10 Biggest and Weirdest Things to Remember From Outer Range Season 1

10 Biggest and Weirdest Things to Remember From Outer Range Season 1

Prime Video’s Outer Range—one of the weirdest sci-fi series in recent memory, and among the weirdest sci-fi neo-Western series ever—is returning for a second season, which feels like a streaming miracle.
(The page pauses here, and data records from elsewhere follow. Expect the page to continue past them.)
(** C6, amended: every region payload that passes the full validation
    carries a NOC; when no stored region has that NOC, the POST is answered
    with 201 and [{"message": "Region added with NOC= <NOC>"}], and the
    region table is the one before with one row appended, the row of the
    payload's values, whose key is that NOC.  For an event model whose id is
    not a field of the payload (the store assigns it), a payload that passes
    the full validation is answered with 201 and
    [{"message": "Event added with id= <id>"}], and the event table is the
    one before with one row appended, the row of the payload's values under
    the key <id>, which no stored event had.  Either way the other table is
    as it was and exactly one commit was completed. *)
Theorem post_valid_payload_is_201 event_attributes d :
  (∀ json_data valid,
     validate (m_fields Region) false json_data = inr valid →
     ∃ k, assoc "NOC" valid = Some (Some (SStr k)))
  ∧ (∀ json_data valid k,
     validate (m_fields Region) false json_data = inr valid →
     assoc "NOC" valid = Some (Some (SStr k)) →
     matching "NOC" (Some (SStr k)) (regions d) = [] →
     handle event_attributes (POST_regions json_data) d
     = (Response 201 (message ("Region added with NOC= " ++ k)),
        {| regions := regions d ++ [set_cells valid ∅]; events := events d |},
        1)
     ∧ set_cells valid (∅ : row) !! "NOC" = Some (SStr k))
  ∧ (∀ ev_json valid,
     "id" ∉ (a_name <$> event_attributes) →
     validate event_attributes false ev_json = inr valid →
     ∃ k, handle event_attributes (POST_events ev_json) d
          = (Response 201 (message ("Event added with id= " ++ pretty k)),
             {| regions := regions d;
                events := events d
                          ++ [ <["id" := SInt k]> (set_cells valid ∅) ] |}, 1)
       ∧ matching "id" (Some (SInt k)) (events d) = []).
Proof.
  split_and!.
  - intros json_data valid Hv.
    destruct (Region_valid _ _ Hv) as (k & rg & rest & -> & _). by exists k.
  - intros json_data valid k Hv Hassoc Hm.
    split; [by apply add_region_insert|].
    destruct (Region_valid _ _ Hv) as (k' & rg & rest & Hvalid & Hrest).
    assert (k' = k) as -> by (subst valid; by injection Hassoc).
    by destruct (Region_valid_cells valid k rg rest ∅ Hvalid Hrest).
  - intros ev_json valid Hid Hv.
    exists (next_id "id" (events d)).
    split; [by apply add_event_valid|apply next_id_fresh].
Qed.
(** A [CourseEnrollment] row. *)
Record CourseEnrollment := mkEnrollment {
  enr_user : User;
  enr_course_id : CourseKey;
  enr_mode : Mode;
  enr_is_active : bool;
}.

(** The attributes of a course overview that the shown code reads. *)
Record CourseOverview := mkOverview {
  overview_id : CourseKey;
  self_paced : bool;
}.

(** A [CertificateAllowlist] row as handed to the [post_save] receiver. *)
Record CertificateAllowlist := mkAllowlistRow {
  al_user : User;
  al_course_id : CourseKey;
}.

(** The grade object carried by COURSE_GRADE_NOW_FAILED. *)
Record CourseGrade := mkGrade { percent : Q }.

(** The dictionary returned by [IDVerificationService.user_status]; the
    receiver reads its ['status'] entry. *)
Record VerificationStatus := mkVerification { verification_status : string }.

(** Effectful operations of other modules, as invoked by the receivers. *)
Inductive Call :=
| call_set_self_generation_enabled_for_course (course_key : CourseKey) (is_enabled : bool)
| call_generate_allowlist_certificate_task (user : User) (course_key : CourseKey)
| call_generate_certificate_task (user : User) (course_key : CourseKey)
| call_mark_notpassing (user : User) (course_key : CourseKey)
    (mode : option Mode) (grade : Q) (source : string).

(** The [log.info] messages of signals.py, with the interpolated values. *)
Inductive LogRecord :=
| log_setting_toggled (course_id : CourseKey)
| log_now_on_allowlist (user_id : N) (course_id : CourseKey)
| log_already_passing (user_id : N) (course_id : CourseKey)
| log_passing_grade_received (user_id : N) (course_id : CourseKey)
| log_failing_grade_allowlisted (user_id : N) (course_id : CourseKey)
| log_marked_not_passing (user_id : N) (course_id : CourseKey)
| log_id_verification (user_id : N) (course_id : CourseKey) (status : string)
| log_enrollment_mode (user_id : N) (course_key : CourseKey) (mode : Mode).
(** * sysrepo-plugin-system: the IP address value and the host clock accessor

  A shallow embedding of [src/data/ip_address.c] (both build modes of
  [system_ip_address_t]) and of [SystemState::getClockInfo] from
  [src/core/api.cpp], with the libc calls they rely on ([inet_ntop],
  [snprintf], [free], [time], [localtime], [strftime], [sysinfo]) modelled
  after their documented behaviour on the target platform (Linux, glibc). *)

From Stdlib Require Import ZArith Lia List Ascii String.
From Stdlib.Strings Require Import Byte.
From stdpp Require Import base gmap list strings.
Import ListNotations.

Local Open Scope Z_scope.

(** ** C memory and C strings *)

Module Libc.

(** The bytes that follow a [char *]: the caller's buffer and whatever the
    object holds past the advertised capacity. *)
Abbreviation region := (list ascii).

Definition NUL : ascii := "000"%char.

Definition INT_MAX : Z := 2147483647.
Definition INT_MIN : Z := -2147483648.

(** The value an [int] holds after an addition: the sum kept to 32 bits, two's
    complement. *)
Definition wrap_int (x : Z) : Z := (x + 2 ^ 31) mod 2 ^ 32 - 2 ^ 31.

(** The C string found at the start of a region: the characters before the
    first NUL. *)
Fixpoint c_str (m : region) : string :=
  match m with
  | [] => EmptyString
  | c :: m' => if Ascii.eqb c NUL then EmptyString else String c (c_str m')
  end.

(** The characters [%s] prints for a stored text: those before a NUL. *)
Definition c_chars (s : string) : list ascii :=
  list_ascii_of_string (c_str (list_ascii_of_string s)).

(** Writing [bs] at the start of a region; the region keeps its extent. *)
Definition store (bs : list ascii) (m : region) : region :=
  take (length m) (bs ++ drop (length bs) m).

(** [strcpy(dst, src)]: the characters and the terminator. *)
Definition strcpy (dst : region) (src : list ascii) : region :=
  store (src ++ [NUL]) dst.

(** [snprintf(buffer, size, "%s", text)]: at most [size - 1] characters and
    a terminator are stored (nothing when [size] is 0); the result is the
    number of characters the full text has, or a negative value when that
    number does not fit an [int]. *)
Definition snprintf_s (buffer : region) (size : nat) (text : list ascii)
  : Z * region :=
  let n := Z.of_nat (length text) in
  (if n <=? INT_MAX then n else -1,
   match size with
   | O => buffer
   | S k => store (take k text ++ [NUL]) buffer
   end).

(** *** Printing numbers *)

Definition digit_char (d : Z) : ascii :=
  if d <? 10 then ascii_of_N (Z.to_N (48 + d)) else ascii_of_N (Z.to_N (87 + d)).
You can likely thank the star power of Josh Brolin, who anchors the show’s oddball plot and tone with his performance as Royal Abbott, a Wyoming rancher dealing with family drama, neighbor drama, and cosmic drama… sometimes all at once.

If you didn’t watch season one, you have time to catch up: season two arrives May 16. Season two has a new showrunner, with Charles Murray (Luke Cage, Sons of Anarchy, Star Wars: The Clone Wars) replacing series creator Brian Watkins, and according to Brolin a big goal was making Outer Range a bitless confusing this time around. We’re OK with that—as long there’s no compromising on the weirdness. Thankfully, the trailer for season two suggests there’s still plenty of that in store.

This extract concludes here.